UNIVERSITY PARK, Pa. — Three Penn State Extension Master Gardenerprograms were lauded for excellence during the 2019 International Master Gardener Conference, held this summer at Pennsylvania’s Valley Forge Casino Resort and attended by program volunteers from most of the 50 states, Canada, South Korea and England.
The David Gibby Search for Excellence Awards, named in honor of the founder of the first Master Gardener program, recognize exemplary group projects that show significant learning by the Master Gardeners or the public.
“Every day, Master Gardener volunteers from across Pennsylvania are sharing their love of horticulture by leading innovative programs in their communities that inspire and uplift residents,” said Nancy Knauss, state Master Gardener coordinator.
“To have three of our programs earn recognition at the international level is incredible and speaks to the passion and commitment of our volunteers.”
Penn State Master Gardeners placed in three categories: Community Service, Demonstration Gardens, and Research (applied scientific methodology).
Master Gardeners in Lackawanna County took home second place honors in Community Service for their North Pocono Garden Project at the North Pocono Library in Lackawanna.
The gardeners’ objectives for the project were twofold: First, they wanted to transfer a large piece of barren land behind the library into a “giving” garden, which would provide organically grown vegetables to meet a need for fresh produce at the local food pantry.

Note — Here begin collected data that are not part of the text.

(* ===== verification/UserWorld.v ===== *)
(** What the kernel promises to a user program that reads and writes files, as a
    class of laws, and a concrete world that keeps them.

    The laws say nothing about how many bytes a read returns, only that at least
    one comes while there are any: a program proved against them works for every
    way in which a file, a pipe or the console hands its bytes out. *)

From S2P Require Import Prelude Outcome UserSys Ulib Uprintf.

(** [rest fd w]: the bytes still to be read from [fd]; [out fd w]: the bytes
    written to it; [file path]: the contents of the files that open finds. *)
Class FileWorld {W : Type} (h : handler W) (rest out : Z -> W -> list Z)
    (file : list Z -> option (list Z)) : Prop := {
  fw_read fd n w : 0 <= n ->
    let '((r, bs), w') := h _ (Sread fd n) w in
    rest fd w = bs ++ rest fd w' /\ r = Z.of_nat (length bs) /\ r <= n /\ (r = 0 -> 0 < n -> rest fd w = []) /\
    (forall fd', fd' <> fd -> rest fd' w' = rest fd' w) /\ (forall o, out o w' = out o w);
  fw_write fd bs w :
    let '(r, w') := h _ (Swrite fd bs) w in
    r = Z.of_nat (length bs) /\ (forall fd', rest fd' w' = rest fd' w) /\
    out fd w' = out fd w ++ bs /\ (forall o, o <> fd -> out o w' = out o w);
  fw_open path w :
    let '(r, w') := h _ (Sopen path O_RDONLY) w in
    (forall o, out o w' = out o w) /\
    match file path with
    | Some c => 0 <= r /\ rest r w' = c /\ (forall fd, fd <> r -> rest fd w' = rest fd w)
    | None => r < 0 /\ (forall fd, rest fd w' = rest fd w)
    end;
  fw_close fd w :
    let '(_, w') := h _ (Sclose fd) w in
    (forall o, out o w' = out o w) /\ (forall fd', fd' <> fd -> rest fd' w' = rest fd' w)
}.

Section laws.
Context {W : Type} (h : handler W) (rest out : Z -> W -> list Z) (file : list Z -> option (list Z)).
Context `{!FileWorld h rest out file}.

(** Text written a character at a time arrives whole. *)
Lemma run_puts fd l : Forall byte_ok l -> forall w, exists w', run h (puts fd l) w = Returned tt w' /\
  (forall fd', rest fd' w' = rest fd' w) /\ out fd w' = out fd w ++ l /\ (forall o, o <> fd -> out o w' = out o w).
Proof.
  induction 1 as [|c l Hc _ IH]; intros w.
  - exists w. rewrite app_nil_r. done.
  - unfold puts. cbn [pfor]. rewrite run_bind, run_putc. unfold byte_ok in Hc. rewrite u8_small by lia.
    pose proof (fw_write fd [c] w) as Hw. destruct (h _ (Swrite fd [c]) w) as [r w1]. destruct Hw as (_ & Hr & Ho & Ho').
    destruct (IH w1) as (w' & E & Hr' & Ho1 & Ho1'). exists w'. split; [exact E|]. split; [|split].
    + intros fd'. by rewrite Hr', Hr.
    + by rewrite Ho1, Ho, <- app_assoc.
    + intros o Hne. by rewrite Ho1', Ho'.
Qed.
End laws.

(** ** A concrete world *)

(** Files, what is left of each open file, the descriptor of the next open, the
    bytes written, and how many bytes more than one each coming read may return. *)
Record io : Type := mkIo {
  io_fds : Z -> list Z;
  io_next : nat;
  io_out : Z -> list Z;
  io_more : list nat
}.

Definition upd (f : Z -> list Z) (k : Z) (v : list Z) : Z -> list Z := fun x => if x =? k then v else f x.

Lemma upd_eq f k v : upd f k v k = v.
Proof. unfold upd. by rewrite Z.eqb_refl. Qed.
Lemma upd_ne f k v x : x <> k -> upd f k v x = f x.
Proof. unfold upd. intros. by destruct (Z.eqb_spec x k). Qed.

Definition io_handler (file : list Z -> option (list Z)) : handler io := fun X c w =>
  match c in sys X return X * io with
  | Sread fd n =>
      let bs := take (Nat.min (Z.to_nat n) (S (default 0%nat (head (io_more w))))) (io_fds w fd) in
      ((Z.of_nat (length bs), bs),
       mkIo (upd (io_fds w) fd (drop (length bs) (io_fds w fd))) (io_next w) (io_out w) (tail (io_more w)))
  | Swrite fd bs =>
      (Z.of_nat (length bs), mkIo (io_fds w) (io_next w) (upd (io_out w) fd (io_out w fd ++ bs)) (io_more w))
  | Sopen path omode =>
      match file path with
      | Some c =>
          (Z.of_nat (io_next w), mkIo (upd (io_fds w) (Z.of_nat (io_next w)) c) (S (io_next w)) (io_out w) (io_more w))
      | None => (-1, w)
      end
  | Swait => ((-1, 0), w)
  | Spipe => ((-1, (0, 0)), w)
  | Sfstat _ => ((-1, mkStat 0 0 0 0 0), w)
  | Sclose _ => (0, w)
  | Sexec _ _ => (Some (-1), w)
  | Sfork | Skill _ | Smknod _ _ _ | Sunlink _ | Slink _ _ | Smkdir _ | Schdir _ | Sdup _
  | Sgetpid | Ssbrk _ | Ssleep _ | Suptime => (-1, w)
  end.

#[export] Instance io_world file : FileWorld (io_handler file) (fun fd w => io_fds w fd) (fun fd w => io_out w fd) file.
Proof.
  split.
  - intros fd n w Hn. cbn [io_handler]. cbn [io_fds io_out]. rewrite upd_eq, !length_take.
    set (k := Nat.min (Nat.min (Z.to_nat n) (S (default 0%nat (head (io_more w))))) (length (io_fds w fd))).
    split; [|split; [done|split; [subst k; lia|split; [|split; [|done]]]]].
    + rewrite <- (take_drop k (io_fds w fd)) at 1. f_equal. subst k. by rewrite <- take_take, firstn_all.
    + intros Hk Hn'. apply length_zero_iff_nil. subst k. lia.
    + intros fd' Hne. by apply upd_ne.
  - intros fd bs w. cbn [io_handler io_fds io_out]. rewrite upd_eq. split; [done|]. split; [done|]. split; [done|].
    intros o Hne. by apply upd_ne.
  - intros path w. cbn [io_handler]. destruct (file path) as [c|]; [|done]. cbn [io_fds io_out]. rewrite upd_eq.
    split; [done|]. split; [lia|]. split; [done|]. intros fd Hne. by apply upd_ne.
  - intros fd w. by cbn [io_handler].
Qed.

Definition io_init (input : list Z) (more : list nat) : io :=
  mkIo (fun fd => if fd =? 0 then input else []) 3 (fun _ => []) more.
(** C28. For a file without NUL bytes, grep reads it to the end, in whatever
    portions the reads return it, and writes to the standard output exactly the
    lines that match, with their newlines and in order, up to the first line
    that with its newline is longer than the 1023 bytes the buffer holds. *)
Theorem grep_prints_matches `{Fuel} {W} (h : handler W) rest out file `{!FileWorld h rest out file} pattern fd w :
  Forall char_ok (rest fd w) -> (length (rest fd w) < fuel)%nat ->
  exists buf w', run h (grep pattern fd grep_buf) w = Returned buf w' /\
    out 1 w' = out 1 w ++ grep_out pattern (rest fd w) /\ (forall o, o <> 1 -> out o w' = out o w).
Proof.
  intros Hc Hf. destruct (grep_ok h rest out file pattern fd w grep_buf) as (buf & w' & E & Hp); try done.
  - by apply Forall_replicate.
  - exists buf, w'. split; [done|]. split; apply Hp.
Qed.

Definition ex_text : list Z := line "struct inode *ip;" ++ line "ilock(ip);" ++ line "iunlock(ip);" ++ chars "rest".

#[local] Instance ex_grep_fuel : Fuel := 100%nat.

Definition ex_reads : io := io_init ex_text [3; 0; 17; 1; 40]%nat.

Second, they wanted it to be a “learning” garden where children, along with their parents and grandparents, could learn how to grow food organically.
Since the original planning meeting in 2014, the garden has become a multidimensional giving and learning center, consisting of 19 raised beds, including a handicapped-accessible bed and a composting system; a children’s summer program that complements the library’s story hour; an apprentice garden, which is an area for educating families on organic vegetables; and a certified pollinator garden. Community workshops and an annual fall festival also are held at the site.

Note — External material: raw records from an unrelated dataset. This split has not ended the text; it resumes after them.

(* ===== verification/UserProgsSpec.v ===== *)
(** What the small user programs do, in every world that keeps the file laws. *)

From S2P Require Import Prelude Outcome UserSys Ulib Uprintf UserWorld UprintfSpec UserProgs.

(** ** Counting *)

Definition blank (c : Z) : bool := bool_decide (c ∈ blanks).

(** The pieces between blanks, the empty ones included. *)
Fixpoint pieces (s : list Z) : list (list Z) :=
  match s with
  | [] => [[]]
  | c :: s' =>
      match pieces s' with
      | t :: ts => if blank c then [] :: t :: ts else (c :: t) :: ts
      | [] => []
      end
  end.
Definition nonempty (t : list Z) : bool := match t with [] => false | _ => true end.
Definition words (s : list Z) : Z := Z.of_nat (length (List.filter nonempty (pieces s))).
Definition newlines (s : list Z) : Z := Z.of_nat (length (List.filter (fun c => c =? C_nl) s)).

(** Words that start in [s] when the byte before it was in a word or not. *)
Fixpoint starts (inw : bool) (s : list Z) : Z :=
  match s with
  | [] => 0
  | c :: s' => if blank c then starts false s' else (if inw then 0 else 1) + starts true s'
  end.
Fixpoint ends_in (inw : bool) (s : list Z) : bool :=
  match s with [] => inw | c :: s' => ends_in (negb (blank c)) s' end.

Lemma pieces_cons s : exists t ts, pieces s = t :: ts.
Proof. induction s as [|c s (t & ts & E)]; simpl; [eauto|]. rewrite E. destruct (blank c); eauto. Qed.

Lemma starts_words s :
  starts false s = words s /\
  starts true s = words s - (if nonempty (default [] (head (pieces s))) then 1 else 0).
Proof.
  unfold words. induction s as [|c s [IH1 IH2]]; [done|]. cbn [starts pieces]. destruct (pieces_cons s) as (t & ts & E).
  rewrite E in *. simpl in IH1, IH2. destruct (blank c).
  - rewrite IH1. simpl. destruct (nonempty t); cbn [length] in *; split; lia.
  - rewrite IH2. simpl. destruct (nonempty t); cbn [length] in *; split; lia.
Qed.

Lemma starts_range inw s : 0 <= starts inw s <= Z.of_nat (length s).
Proof.
  revert inw. induction s as [|c s IH]; intros inw; simpl; [lia|]. pose proof (IH false). pose proof (IH true).
  destruct (blank c), inw; lia.
Qed.

Lemma strchr_blanks ch : strchr (z blanks) ch = Some None <-> blank ch = false.
Proof.
  unfold blank. rewrite bool_decide_eq_false. split.
  - intros E Hin. apply list_elem_of_split_l in Hin as (l1 & l2 & Hb & Hn).
    assert (Forall char_ok blanks) as Hc by (apply (bool_decide_unpack _); vm_compute; exact I).
    rewrite Hb in Hc. apply Forall_app in Hc as [Hc1 Hc2]. inversion Hc2; subst.
    unfold z in E. rewrite Hb, <- app_assoc in E. cbn [app] in E. by rewrite strchr_found in E.
  - intros Hn. apply (strchr_none blanks ch []); [done|]. apply (bool_decide_unpack _). vm_compute. exact I.
Qed.

Lemma strchr_blanks_found ch : blank ch = true -> exists i, strchr (z blanks) ch = Some (Some i).
Proof.
  intros Hb. assert (Hl : forall l : list Z, 0 ∈ l -> is_Some (strchr l ch)).
  { induction l as [|x l IH]; cbn [strchr]; [by intros ?%not_elem_of_nil|]. intros Hin. destruct (Z.eqb_spec x 0); [done|].
    destruct (x =? ch); [done|]. apply elem_of_cons in Hin as [E|Hin]; [by subst|]. destruct (IH Hin) as [o ->]. by eexists. }
  destruct (Hl (z blanks)) as [[i|] E].
  - unfold z. apply elem_of_app. right. by apply list_elem_of_singleton.
  - eauto.
  - apply strchr_blanks in E. congruence.
Qed.

Lemma int_ok n : -2 ^ 31 <= n < 2 ^ 31 -> int_ n = Some n.
Proof. intros. unfold int_. destruct (Z.leb_spec (-2 ^ 31) n); [|lia]. destruct (Z.ltb_spec n (2 ^ 31)); [done|lia]. Qed.

Definition counts_ok (k : counts) : Prop := 0 <= wc_l k <= wc_c k /\ 0 <= wc_w k <= wc_c k.

Lemma wc_bytes_eq s : forall k, counts_ok k -> wc_c k + Z.of_nat (length s) < 2 ^ 31 ->
  wc_bytes k s = Some (mkCounts (wc_l k + newlines s) (wc_w k + starts (inword k) s)
    (wc_c k + Z.of_nat (length s)) (ends_in (inword k) s)).
Proof.
  induction s as [|ch s IH]; intros [l w c iw] [Hl Hw] Hc; cbn [wc_l wc_w wc_c inword length wc_bytes] in *.
  { unfold newlines. simpl. do 2 f_equal; lia. }
  assert (El : (if ch =? C_nl then int_ (l + 1) else Some l) = Some (l + if ch =? C_nl then 1 else 0)).
  { destruct (ch =? C_nl); [apply int_ok; lia|f_equal; lia]. }
  assert (En : newlines (ch :: s) = (if ch =? C_nl then 1 else 0) + newlines s).
  { unfold newlines. cbn [List.filter]. destruct (ch =? C_nl); cbn [length]; lia. }
  unfold wc_byte. cbn [wc_l wc_w wc_c inword]. rewrite (int_ok (c + 1)), El, En by lia. cbn [mbind option_bind starts ends_in].
  destruct (blank ch) eqn:Eb.
  - destruct (strchr_blanks_found ch Eb) as [i ->]. cbn [mbind option_bind].
    rewrite IH; cbn [wc_l wc_w wc_c inword]; [|split; simpl; destruct (ch =? C_nl); lia|lia]. do 2 f_equal; lia.
  - apply strchr_blanks in Eb as ->. cbn [mbind option_bind]. destruct iw.
    + cbn [mbind option_bind]. rewrite IH; cbn [wc_l wc_w wc_c inword]; [|split; simpl; destruct (ch =? C_nl); lia|lia].
      cbn [negb]. do 2 f_equal; lia.
    + rewrite (int_ok (w + 1)) by lia. cbn [mbind option_bind].
      rewrite IH; cbn [wc_l wc_w wc_c inword]; [|split; simpl; destruct (ch =? C_nl); lia|lia]. cbn [negb]. do 2 f_equal; lia.
Qed.

Lemma wc_bytes_app k s1 s2 : wc_bytes k (s1 ++ s2) = k' ← wc_bytes k s1; wc_bytes k' s2.
Proof. revert k. induction s1 as [|c s1 IH]; intros k; [done|]. simpl. destruct (wc_byte k c); [apply IH|done]. Qed.

Section io.
Context {W : Type} (h : handler W) (rest out : Z -> W -> list Z) (file : list Z -> option (list Z)).
Context `{!FileWorld h rest out file}.

(** A message, as one text. *)
Lemma run_message fd fmt ap t w : text fmt ap = Some t -> Forall byte_ok t ->
  exists w', run h (vprintf fd fmt ap) w = Returned tt w' /\
    (forall fd', rest fd' w' = rest fd' w) /\ out fd w' = out fd w ++ t /\ (forall o, o <> fd -> out o w' = out o w).
Proof.
  intros Ht Hb. rewrite (run_vprintf h fd (length fmt) fmt ap t w) by done. by apply (run_puts h rest out file).
Qed.

(** ** cat *)

Record cat_inv (fd : Z) (w0 : W) (buf : list Z) (w : W) : Prop := {
  ci_len : length buf = Z.to_nat IOBUF;
  ci_out : out 1 w ++ rest fd w = out 1 w0 ++ rest fd w0;
  ci_others : forall o, o <> 1 -> out o w = out o w0
}.

Lemma store_bytes_0 buf bs : (length bs <= length buf)%nat ->
  store_bytes buf 0 bs = Some (splice buf 0 bs) /\ take (length bs) (splice buf 0 bs) = bs.
Proof.
  intros Hl. unfold store_bytes. rewrite decide_True by lia. split; [done|].
  unfold splice. rewrite take_0, app_nil_l. apply take_app_length.
Qed.

Lemma cat_step_ok fd w0 buf w : cat_inv fd w0 buf w ->
  exists r w', run h (cat_step fd buf) w = Returned r w' /\
    match r with
    | inl buf' => cat_inv fd w0 buf' w' /\ (length (rest fd w') < length (rest fd w))%nat
    | inr buf' => cat_inv fd w0 buf' w' /\ rest fd w' = []
    end.
Proof.
  intros [Hl Ho Hs]. unfold cat_step. rewrite run_bind_sys.
  pose proof (fw_read fd IOBUF w ltac:(unfold IOBUF; lia)) as Hrd.
  destruct (h _ (Sread fd IOBUF) w) as [[n bs] w1]. destruct Hrd as (Hrw & Hn & Hle & H0 & Hr1 & Ho1). cbn [fst snd].
  destruct (store_bytes_0 buf bs) as [-> Ht]; [lia|]. cbn [must pbind].
  assert (Hl' : length (splice buf 0 bs) = Z.to_nat IOBUF) by (rewrite splice_length; lia).
  destruct (Z.ltb_spec 0 n) as [Hpos|Hneg].
  - rewrite run_bind_sys. rewrite Hn, Nat2Z.id, Ht. pose proof (fw_write 1 bs w1) as Hw.
    destruct (h _ (Swrite 1 bs) w1) as [r w2]. destruct Hw as (-> & Hr2 & Ho2 & Hs2). cbn [fst snd]. rewrite Z.eqb_refl. cbn [negb].
    eexists _, w2. split; [done|]. split; [|rewrite Hr2, Hrw, length_app; lia].
    split; [done| |intros o Hne; by rewrite Hs2, Ho1, Hs].
    by rewrite Ho2, Hr2, Ho1, <- app_assoc, <- Hrw.
  - assert (n = 0) as E0 by lia. destruct (Z.ltb_spec n 0); [lia|]. eexists _, w1. split; [done|].
    assert (bs = []) as -> by (apply length_zero_iff_nil; lia). rewrite splice_nil in *. simpl in Hrw. split.
    + split; [done| |intros o Hne; by rewrite Ho1, Hs]. by rewrite Ho1, <- Hrw.
    + rewrite <- Hrw. apply H0; [done|unfold IOBUF; lia].
Qed.

Lemma cat_ok `{Fuel} fd buf w : length buf = Z.to_nat IOBUF -> (length (rest fd w) < fuel)%nat ->
  exists buf' w', run h (cat fd buf) w = Returned buf' w' /\ length buf' = Z.to_nat IOBUF /\
    out 1 w' = out 1 w ++ rest fd w /\ (forall o, o <> 1 -> out o w' = out o w).
Proof.
  intros Hl Hf. destruct (piter_total h (cat_step fd) (cat_inv fd w)
    (fun buf' w' => cat_inv fd w buf' w' /\ rest fd w' = []) (fun _ w => length (rest fd w)) (cat_step_ok fd w) fuel buf w)
    as (buf' & w' & E & [Hl' Ho Hs] & He); [done|done|].
  exists buf', w'. split; [done|]. split; [done|]. rewrite He, app_nil_r in Ho. done.
Qed.

(** What cat prints for a list of files, and the first file that is missing. *)
Fixpoint cat_result (files : list (list Z)) : list Z * option (list Z) :=
  match files with
  | [] => ([], None)
  | name :: files' =>
      match file name with
      | Some c => (c ++ (cat_result files').1, (cat_result files').2)
      | None => ([], Some name)
      end
  end.

Definition cat_errors (missing : option (list Z)) : list Z :=
  match missing with Some name => chars "cat: cannot open " ++ name ++ [C_nl] | None => [] end.

Lemma cat_files_ok `{Fuel} files : forall buf w,
  length buf = Z.to_nat IOBUF -> Forall (Forall byte_ok) files ->
  Forall (fun name => forall c, file name = Some c -> (length c < fuel)%nat) files ->
  exists w', run h (cat_files files buf;; PExit (A := unit) 0) w =
      Exited (if (cat_result files).2 then 1 else 0) w' /\
    out 1 w' = out 1 w ++ (cat_result files).1 /\ out 2 w' = out 2 w ++ cat_errors (cat_result files).2.
Proof.
  induction files as [|name files IH]; intros buf w Hl Hb Hf; cbn [cat_files cat_result].
  { exists w. simpl. by rewrite !app_nil_r. }
  inversion Hb as [|? ? Hbn Hb']; inversion Hf as [|? ? Hfn Hf']; subst. rewrite run_bind, run_bind_sys.
  pose proof (fw_open name w) as Ho. destruct (h _ (Sopen name O_RDONLY) w) as [fd w1]. cbn [fst snd].
  destruct (file name) as [c|] eqn:Ec; destruct Ho as [Ho1 Ho2].
  - destruct Ho2 as (Hfd & Hc & _). destruct (Z.ltb_spec fd 0); [lia|].
    destruct (cat_ok fd buf w1 Hl) as (buf' & w2 & E & Hl' & Ho & Hs); [rewrite Hc; by apply Hfn|].
    rewrite run_bind, E, run_bind_sys. pose proof (fw_close fd w2) as Hcl.
    destruct (h _ (Sclose fd) w2) as [r w3]. destruct Hcl as [Ho3 _]. cbn [fst snd].
    rewrite <- run_bind. destruct (IH buf' w3 Hl' Hb' Hf') as (w' & E' & Hw1 & Hw2). exists w'.
    split; [exact E'|]. rewrite Hw1, Hw2, !Ho3, Ho, Hs, !Ho1, Hc by lia. by rewrite <- app_assoc.
  - destruct Ho2 as [Hfd _]. destruct (Z.ltb_spec fd 0); [|lia]. rewrite run_bind.
    destruct (run_message 2 (line "cat: cannot open %s") [AStr (Some name)] (chars "cat: cannot open " ++ name ++ [C_nl]) w1)
      as (w' & E & _ & Hm & Hs); [reflexivity| |].
    { apply Forall_app. split; [apply (bool_decide_unpack _); vm_compute; exact I|]. apply Forall_app. split; [done|].
      repeat constructor; unfold C_nl; lia. }
    unfold fprintf. rewrite E. exists w'. split; [done|]. cbn [cat_errors fst snd].
    rewrite Hm, Hs, !Ho1 by lia. by rewrite app_nil_r.
Qed.

(** ** wc *)

Definition zero : counts := mkCounts 0 0 0 false.

Record wc_inv (fd : Z) (w0 : W) (st : list Z * counts) (w : W) : Prop := {
  wi_len : length st.1 = Z.to_nat IOBUF;
  wi_seen : exists s, rest fd w0 = s ++ rest fd w /\ wc_bytes zero s = Some st.2;
  wi_out : forall o, out o w = out o w0
}.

In the Demonstration Gardens category, the York County Master Gardeners placed second for their project, The Gardens at John Rudy County Park, which is a partnership among the Master Gardeners, York County Juvenile Probation, and the York County Department of Parks and Recreation.
Master Gardeners in York County earned second place in the Demonstration Gardens category in the David Gibby Search for Excellence Awards, held during the 2019 International Master Gardener Conference. Diane Nolan, Search for Excellence chair, and David Gibby, Master Gardener program founder, presented the award to York County Master Gardeners George Fetrow and Frank Reed.
The project, which began with a couple of flower beds, has grown into a one-acre demonstration garden consisting of 50 beds that contain a wide variety of vegetables, fruits, perennials, annuals, native grasses, trees and shrubs. All plants are labeled, and informative brochures are available for all the beds.
Master Gardeners provide gardening expertise and work side-by-side with youth who are required to perform community service. Each year, their efforts yield more than 3,000 pounds of produce for local food banks.
The gardening public can enjoy self-guided tours, schedule a volunteer-led tour or visit the gardens during workdays. In addition, an open house is held annually in August, during which Master Gardeners are on hand to answer questions as visitors stroll through the gardens.
The York County Master Gardeners received another second-place nod, this time in Research (applied scientific methodology), for their initiative to help restore bee populations. The Pollinator Preference Program guides homeowners and gardeners on the best flower varieties to plant to attract pollinators and provide them with the pollen and nectar they need.
Master Gardeners in York County took home second place honors for Research (applied scientific methodology) in the David Gibby Search for Excellence Awards, held during the 2019 International Master Gardener Conference. Master Gardener Priscilla Waldman, at right, received the award from program founder, David Gibby, and Diane Nolan, Search for Excellence chair.
A team of Master Gardeners from York County oversees the project, with Master Gardeners from 22 counties across the state monitoring plants each week for specific pollinators and reporting their results.
They started with varieties of anise hyssop (Agastache foeniculum), Helen’s flower (Helenium autumnale) and obedient plant (Physostegia virginiana) in 2013 and continued with Monarda and Coreopsis varieties, which many people know as bee balm and threadleaf tickseed, respectively, from 2016 to 2018.
In 2020, Master Gardeners throughout the state will continue the program by monitoring various species of goldenrod for their attractiveness to migrating monarchs.
Currently, there are 3,165 Master Gardener volunteers in Pennsylvania who support Penn State Extension’s educational programs in consumer horticulture. They help extension better serve the home-gardening public by answering questions, speaking to groups, maintaining demonstration gardens, assisting in Penn State pollinator research and participating in many other projects.